[[ RECORDS FOR THIS TASK open ]]

Lemma resize_spec l bytes s r s' :
  resize l bytes s = (r, s') -> 0 <= bytes -> 0 < holders s l -> balanced s ->
  match r with
  | Ok _ => (forall l', holders s' l' = holders s l') /\ same_rest s s' /\ balanced s'
  | Err _ => s' = s
  end.
Proof.
  unfold resize, gets, modify, in_range_of, lift, mbind, mret. simpl. intros Hr Hb Hl Hs.
  apply holders_lookup in Hl as (lease & Hl & Hh). rewrite (get_lease_lookup _ _ _ Hl) in Hr.
  destruct (checked_sub _ _) as [n|] eqn:Hn; simpl in Hr; [|by simplify_eq].
  destruct (checked_add _ _) as [v|] eqn:Hv; simpl in Hr; [|by simplify_eq].
  apply usize_Some in Hn as [-> _]. apply usize_Some in Hv as [-> _].
  destruct (budget _ _ _) as [[]|] eqn:H2 in Hr; simpl in Hr; [|by simplify_eq].
  apply budget_Ok in H2. simplify_eq. simpl.
  destruct Hs as (Hreq & Hbytes & Hall & Hlim & _). split_and!.
  - intros l'. unfold holders. simpl. destruct (decide (l = l')) as [<-|].
    + rewrite list_lookup_insert_eq by (by eapply lookup_lt_Some). by rewrite Hl.
    + by rewrite list_lookup_insert_ne.
  - done.
  - assert ((0 <? lease_holders lease) = true) as Hlt by lia.
    unfold balanced. simpl. rewrite !(zsum_insert _ _ _ _ _ Hl).
    unfold live_lease at 2 3, live_bytes at 2 3. simpl. rewrite Hlt. simpl.
    split_and!; [lia|lia| |lia|lia]. apply Forall_insert; [done|]. simpl. lia.
Qed.

Lemma put_holders s l lease n :
  leases s !! l = Some lease -> forall l',
  holders (put_lease l (mkLease (lease_bytes lease) n) s) l'
  = if decide (l = l') then n else holders s l'.
Proof.
  intros Hl l'. unfold holders. simpl. destruct (decide (l = l')) as [<-|].
  - by rewrite list_lookup_insert_eq by (by eapply lookup_lt_Some).
  - by rewrite list_lookup_insert_ne.
Qed.

Lemma clone_spec l s :
  0 < holders s l -> balanced s ->
  (forall l', holders (clone_permit l s) l' = holders s l' + one (ReturnPermit l') (ReturnPermit l))
  /\ same_rest s (clone_permit l s) /\ balanced (clone_permit l s).
Proof.
  intros Hh (Hreq & Hbytes & Hall & Hlim & Hlim'). apply holders_lookup in Hh as (lease & Hl & Hh).
  unfold clone_permit. rewrite (get_lease_lookup _ _ _ Hl). split_and!.
  - intros l'. rewrite (put_holders _ _ _ _ Hl). unfold one.
    destruct (decide (l = l')) as [->|]; [|rewrite decide_False by congruence; lia].
    rewrite decide_True by done. unfold holders. by rewrite Hl.
  - done.
  - assert ((0 <? lease_holders lease) = true) as Hlt by lia.
    assert ((0 <? lease_holders lease + 1) = true) as Hlt' by lia.
    unfold balanced. simpl. rewrite !(zsum_insert _ _ _ _ _ Hl).
    unfold live_lease at 2 3, live_bytes at 2 3. simpl. rewrite Hlt, Hlt'. simpl.
    split_and!; [lia|lia| |lia|lia]. apply Forall_insert; [done|]. simpl.
    apply (Forall_lookup_1 _ _ _ _ Hall) in Hl. lia.
Qed.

[[ RECORDS FOR THIS TASK closed ]]

TASK GOAL:
When the line with "holders s l'." is reached in the data above, begin copying, and stop after the line with "(clone_permit l s)."; copy each line exactly, both ends included.

THE COMPLETED TASK:
  = if decide (l = l') then n else holders s l'.
Proof.
  intros Hl l'. unfold holders. simpl. destruct (decide (l = l')) as [<-|].
  - by rewrite list_lookup_insert_eq by (by eapply lookup_lt_Some).
  - by rewrite list_lookup_insert_ne.
Qed.

Lemma clone_spec l s :
  0 < holders s l -> balanced s ->
  (forall l', holders (clone_permit l s) l' = holders s l' + one (ReturnPermit l') (ReturnPermit l))
  /\ same_rest s (clone_permit l s) /\ balanced (clone_permit l s).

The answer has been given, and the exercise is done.